Hacked bitcoin (BTC) ATMs
General Bytes, a maker of BTC vending machines, says hackers have exploited a flaw in their machines. This flaw, considered critical, requires a software update from the operators of these distributors.
Hackers have actually managed to create a new default administrator profile, allowing them to have control over the rights granted by this status. The flaw exploited had passed through all the security audits carried out since 2020. It is therefore what is called a zero-day flaw, namely the exploitation of a vulnerability hitherto unknown.

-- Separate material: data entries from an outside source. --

Lemma validate_references_Ok l count previous :
  (count ≤ 2048)%N →
  validate_references l count previous = Ok tt ↔
  Forall (λ s, validate_store_path s = Ok tt) l ∧
  set_sorted (option_list previous ++ l) ∧ (count + N.of_nat (length l) ≤ 2048)%N.
Proof.
  revert count previous. induction l as [| s l IH]; intros count previous Hc; simpl.
  { split; [| done]. intros _. split; [done |]. split; [| lia].
    destruct previous; repeat constructor. }
  rewrite N.min_r by (simpl; lia). destruct (N.ltb_spec MAX_REFERENCES (count + 1)) as [Hm | Hm].
  { split; [done |]. intros (_ & _ & H). unfold MAX_REFERENCES in Hm. lia. }
  unfold MAX_REFERENCES in Hm.
  destruct (validate_store_path s) as [[] | e] eqn:Es;
    [| split; [done | intros (H & _); inv H; congruence]].
  assert (set_sorted (option_list previous ++ s :: l) ↔
          match previous with
          | Some prior => match cmp prior s with Lt => false | _ => true end
          | None => false
          end = false ∧ set_sorted (s :: l)) as ->.
  { destruct previous as [prior |]; simpl; [| tauto]. unfold set_sorted. split.
    - intros H. inv H as [| ?? Hs Hf]. inv Hf as [| ?? Hlt]. by rewrite Hlt.
    - intros [Hlt Hs]. destruct (cmp prior s) eqn:E; try done. constructor; [done |].
      inv Hs as [| ?? Hs' Hf]. constructor; [done |]. eapply List.Forall_impl; [| exact Hf].
      intros t Ht. by eapply cmp_lt_trans. }
  destruct (match previous with Some _ => _ | None => _ end);
    [split; [done | by intros (_ & [? _] & _)] |].
  rewrite IH, List.Forall_cons_iff by lia. simpl. rewrite Es.
  replace (count + 1 + N.of_nat (length l))%N with (count + N.pos (Pos.of_succ_nat (length l)))%N by lia.
  tauto.
Qed.

(** ** Rendered records *)

(** The bytes of a store path, and those of a field. *)
Definition path_byte (b : N) : bool := is_store_name_byte b || (b =? 47)%N.
Definition field_byte (b : N) : bool := printable b && negb (b =? 59)%N.

Lemma nix32_name b : nix32_char b = true → is_store_name_byte b = true.
Proof.
  unfold nix32_char. rewrite existsb_exists. intros (b' & Hin & ->%N.eqb_eq). revert b' Hin.
  by apply forallb_forall.
Qed.

Lemma path_field b : path_byte b = true → field_byte b = true.
Proof.
  unfold path_byte, field_byte. intros [H | ->%N.eqb_eq]%orb_true_iff; [| done].
  rewrite (name_printable _ H). simpl. apply negb_true_iff, N.eqb_neq. by intros ->.
Qed.

Lemma render_path_bytes p : store_path_ok p → all_bytes path_byte (render_path p).
Proof.
  intros [[_ Hh] Hn _ _]. unfold render_path. rewrite !all_bytes_app. split_and!; try done.
  - eapply all_bytes_mono, Hh. intros b Hb%nix32_name. unfold path_byte. by rewrite Hb.
  - eapply all_bytes_mono, Hn. intros b Hb. unfold path_byte. by rewrite Hb.
Qed.

Lemma digit_field b : is_ascii_digit b = true → field_byte b = true.
Proof.
  intros H%is_ascii_digit_iff. unfold field_byte, printable.
  rewrite (proj2 (in_range_iff 32 126 b)) by lia. simpl. apply negb_true_iff, N.eqb_neq. lia.
Qed.

Lemma info_fields_bytes i : path_info_ok i → Forall (all_bytes field_byte) (info_fields i).
Proof.
  intros [Hp [_ Hh] Hs Hr _ _]. unfold info_fields. repeat apply List.Forall_cons; try done.
  - eapply all_bytes_mono, render_path_bytes, Hp. apply path_field.
  - apply all_bytes_app. split; [done |]. eapply all_bytes_mono, Hh.
    intros b Hb%nix32_name. apply path_field. unfold path_byte. by rewrite Hb.
  - rewrite to_string_pos by lia. eapply all_bytes_mono, pretty_digits; [apply digit_field | done].
  - apply all_bytes_join; [done |]. apply List.Forall_map. eapply List.Forall_impl; [| exact Hr].
    intros p Hp'. eapply all_bytes_mono, render_path_bytes, Hp'. apply path_field.
Qed.

Lemma split_render i : path_info_ok i → split ";"%char (render_info i) = info_fields i.
Proof.
  intros Hi. apply split_join; [done |]. intros w Hw.
  pose proof (info_fields_bytes i Hi) as H. rewrite List.Forall_forall in H.
  apply (no_char field_byte); [| done]. by apply H, list_elem_of_In.
Qed.

Lemma split_references ps :
  Forall store_path_ok ps → ps ≠ [] →
  split ","%char (join ","%char (map render_path ps)) = map render_path ps.
Proof.
  intros H Hne. apply split_join; [by destruct ps |]. intros w Hw.
  apply list_elem_of_In, in_map_iff in Hw as (p & <- & Hp). rewrite List.Forall_forall in H.
  by apply (no_char path_byte); [apply render_path_bytes, H |].
Qed.

Lemma render_printable i : path_info_ok i → all_bytes printable (render_info i).
Proof.
  intros Hi. apply all_bytes_join; [done |]. eapply List.Forall_impl, info_fields_bytes, Hi.
  intros s Hs. eapply all_bytes_mono, Hs. by intros b [? _]%andb_true_iff.
Qed.

Lemma length_str_app s t : String.length (s +:+ t) = String.length s + String.length t.
Proof. by rewrite <- !length_bytes, bytes_app, length_app. Qed.

Lemma length_join c l n :
  Forall (λ s, String.length s ≤ n) l → String.length (join c l) ≤ length l * S n - 1.
Proof.
  induction 1 as [| w l Hw _ IH]; [done |]. destruct l as [| v l]; [simpl; lia |].
  rewrite join_cons by done. rewrite length_str_app. cbn [String.length length] in *. lia.
Qed.

Lemma render_path_length p : store_path_ok p → String.length (render_path p) ≤ 255.
Proof.
  intros [[Hh _] _ Hn _]. unfold render_path. rewrite !length_str_app, Hh. simpl. lia.
Qed.

(** The length bound of the protocol is the length of the longest record. *)
Lemma render_length i :
  path_info_ok i → (N.of_nat (String.length (render_info i)) ≤ MAX_PATH_INFO_V1_LEN)%N.
Proof.
  intros [Hp [Hh _] Hs Hr _ Hc]. pose proof (render_path_length _ Hp) as Hpl.
  assert (String.length (join ","%char (map render_path (info_references i))) ≤
          length (info_references i) * 256 - 1) as Hrl.
  { rewrite <- (length_map render_path). apply length_join, List.Forall_map.
    eapply List.Forall_impl, Hr. apply render_path_length. }
  assert (String.length (to_string (info_nar_size i)) ≤ 20) as Hsl.
  { rewrite to_string_pos by lia. rewrite (pretty_length 20); [simpl; lia |].
    eapply N.lt_trans; [apply Hs | done]. }
  unfold render_info, info_fields, MAX_PATH_INFO_V1_LEN. cbn [join].
  rewrite !length_str_app. cbn [String.length]. rewrite !length_str_app. cbn [String.length].
  rewrite !length_str_app. cbn [String.length]. rewrite !length_str_app. cbn [String.length].
  rewrite Hh. lia.
Qed.

Lemma from_utf8_printable s : all_bytes printable s → from_utf8 (bytes s) = Some s.
Proof.
  intros H. unfold from_utf8. by rewrite is_utf8_ascii, of_bytes_bytes by (by apply printable_ascii).
Qed.

Lemma printable_no_control s : all_bytes printable s → existsb is_ascii_control (bytes s) = false.
Proof.
  unfold all_bytes. induction (bytes s) as [| b l IH]; [done |]. simpl.
  intros [Hb%in_range_iff Hl]%andb_true_iff. rewrite IH by done. unfold is_ascii_control.
  rewrite (proj2 (N.ltb_ge b 32)), (proj2 (N.eqb_neq b 127)) by lia. done.
Qed.

Lemma references_complete i :
  path_info_ok i →
  let references := join ","%char (map render_path (info_references i)) in
  (if is_empty references then Ok tt else validate_references (split ","%char references) 0 None)
  = Ok tt.
Proof.
  intros [_ _ _ Hr Hs Hc]. destruct (info_references i) as [| p ps] eqn:E; [done |].
  cbn zeta. rewrite split_references by done. case_match; [done |].
  apply validate_references_Ok; [lia |]. split_and!; [| done | rewrite length_map; lia].
  apply List.Forall_map. eapply List.Forall_impl, Hr. intros q Hq. apply validate_store_path_Ok.
  - apply is_utf8_ascii, printable_ascii. eapply all_bytes_mono, render_path_bytes, Hq.
    intros b Hb%path_field. by apply andb_true_iff in Hb as [? _].
  - by exists q.
Qed.

Lemma PathInfoV1_parse_complete i :
  path_info_ok i → PathInfoV1_parse (bytes (render_info i)) = Ok {| pi_bytes := bytes (render_info i) |}.
Proof.
  intros Hi. unfold PathInfoV1_parse. pose proof (render_printable i Hi) as Hpr.
  rewrite from_utf8_printable by done. cbn [ok_or].
  pose proof (render_length i Hi) as Hl. rewrite <- length_bytes in Hl.
  rewrite (proj2 (N.ltb_ge _ _) Hl).
  rewrite printable_no_control, split_render by done. unfold info_fields.
  assert (∀ s, s ∈ info_fields i → is_utf8 (bytes s) = true) as Hu.
  { intros s Hs. pose proof (info_fields_bytes i Hi) as Hf. rewrite List.Forall_forall in Hf.
    apply is_utf8_ascii, printable_ascii. eapply all_bytes_mono, Hf, list_elem_of_In, Hs.
    by intros b [? _]%andb_true_iff. }
  rewrite (proj2 (validate_store_path_Ok _ (Hu _ ltac:(do 1 right; left))))
    by (exists (info_path i); split; [apply Hi | done]).
  rewrite (proj2 (validate_nar_hash_Ok _ (Hu _ ltac:(do 2 right; left))))
    by (exists (info_nar_hash i); split; [apply Hi | done]).
  rewrite (proj2 (validate_nar_size_Ok _)) by (exists (info_nar_size i); split; [apply Hi | done]).
  pose proof (references_complete i Hi) as Hr. cbn zeta in Hr. rewrite Hr.
  rewrite bool_decide_eq_true_2 by done. by destruct (bytes (render_info i)) eqn:E.
Qed.

(** ** Parsing is exact *)

Lemma store_paths_sound l :
  Forall (λ s, is_utf8 (bytes s) = true) l → Forall (λ s, validate_store_path s = Ok tt) l →
  ∃ ps, Forall store_path_ok ps ∧ l = map render_path ps.
Proof.
  induction 1 as [| s l Hu _ IH]; intros H; [by exists [] |]. inv H as [| ?? Hs Hl].
  apply validate_store_path_Ok in Hs as (p & Hp & ->); [| done].
  destruct (IH Hl) as (ps & Hps & ->). exists (p :: ps). by split; [constructor |].
Qed.

Lemma references_sound s :
  is_utf8 (bytes s) = true →
  (if is_empty s then Ok tt else validate_references (split ","%char s) 0 None) = Ok tt →
  ∃ ps, Forall store_path_ok ps ∧ s = join ","%char (map render_path ps) ∧
        set_sorted (map render_path ps) ∧ length ps ≤ 2048.
Proof.
  intros Hu H. destruct (is_empty s) eqn:E.
  { apply is_empty_true in E as ->. exists []. split_and!; [done | done | constructor | simpl; lia]. }
  apply validate_references_Ok in H as (Hp & Hs & Hc); [| lia].
  apply store_paths_sound in Hp as (ps & Hps & Eps).
  - rewrite Eps in Hs, Hc. rewrite length_map in Hc. exists ps.
    split_and!; [done | by rewrite <- Eps, join_split | exact Hs | lia].
  - apply List.Forall_forall. intros w Hw. apply (utf8_split ","%char s); [done | done |].
    by apply list_elem_of_In.
Qed.

Lemma PathInfoV1_parse_sound input p :
  PathInfoV1_parse input = Ok p →
  p = {| pi_bytes := input |} ∧ ∃ i, path_info_ok i ∧ input = bytes (render_info i).
Proof.
  unfold PathInfoV1_parse. intros H. inv_ok_step H. unfold from_utf8 in H.
  destruct (is_utf8 input) eqn:Hu; [| done]. cbn [ok_or] in H. inv_ok_step H.
  destruct (split ";"%char (of_bytes input)) as [| v [| path [| hash [| size [| refs [|]]]]]] eqn:Es;
    try done.
  repeat inv_ok_step H. subst p. split; [done |]. bool_facts. subst v.
  match goal with H : bytes _ = input |- _ => rename H into Hin end.
  assert (∀ w, w ∈ split ";"%char (of_bytes input) → is_utf8 (bytes w) = true) as Hw.
  { intros w. apply utf8_split; [done |]. by rewrite <- Hin, of_bytes_bytes, Hin. }
  rewrite Es in Hw. repeat match goal with u : unit |- _ => destruct u end.
  match goal with H : validate_store_path _ = _ |- _ =>
    apply validate_store_path_Ok in H as (sp & Hsp & ->); [| apply Hw; do 1 right; left] end.
  match goal with H : validate_nar_hash _ = _ |- _ =>
    apply validate_nar_hash_Ok in H as (h & Hh & ->); [| apply Hw; do 2 right; left] end.
  match goal with H : validate_nar_size _ = _ |- _ =>
    apply validate_nar_size_Ok in H as (n & Hn & ->) end.
  match goal with H : (if is_empty _ then _ else _) = _ |- _ =>
    apply references_sound in H as (ps & Hps & -> & Hso & Hc); [| apply Hw; do 4 right; left] end.
  by exists {| info_path := sp; info_nar_hash := h; info_nar_size := n; info_references := ps |}.
Qed.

Thus, when a user used the counters to send bitcoins to an address, the latter were in fact redirected to a destination chosen by the attackers. However, General Bytes did not communicate the extent of the damage caused by this hack.
A necessary update
General Bytes is asking all of its customers to perform a patch update. The company also urges them to check their list of administrators, in order to prevent possible intrusions. Even so, the attackers would not have had access to any private key or password. If the suspicious activity has been found, a procedure is also described to measure its content.
Although no causal link has been demonstrated, the company informs that the attack occurred three days after the arrival of a feature called “Help Ukraine”, i.e. from August 5. As the name suggests, this upgrade allows donations to be sent to Ukraine directly to the official government address.
According to the General Bytes website, the company has already sold over 13,000 BTC ATMs across over 143 countries. Over 180 fiat currencies can be used and over 22.5 million transactions have been made on these machines.
More generally, last spring, a study looked back on the growth of cryptocurrency distributors. Thus, 22 distributors would have been installed per day in March, all over the world.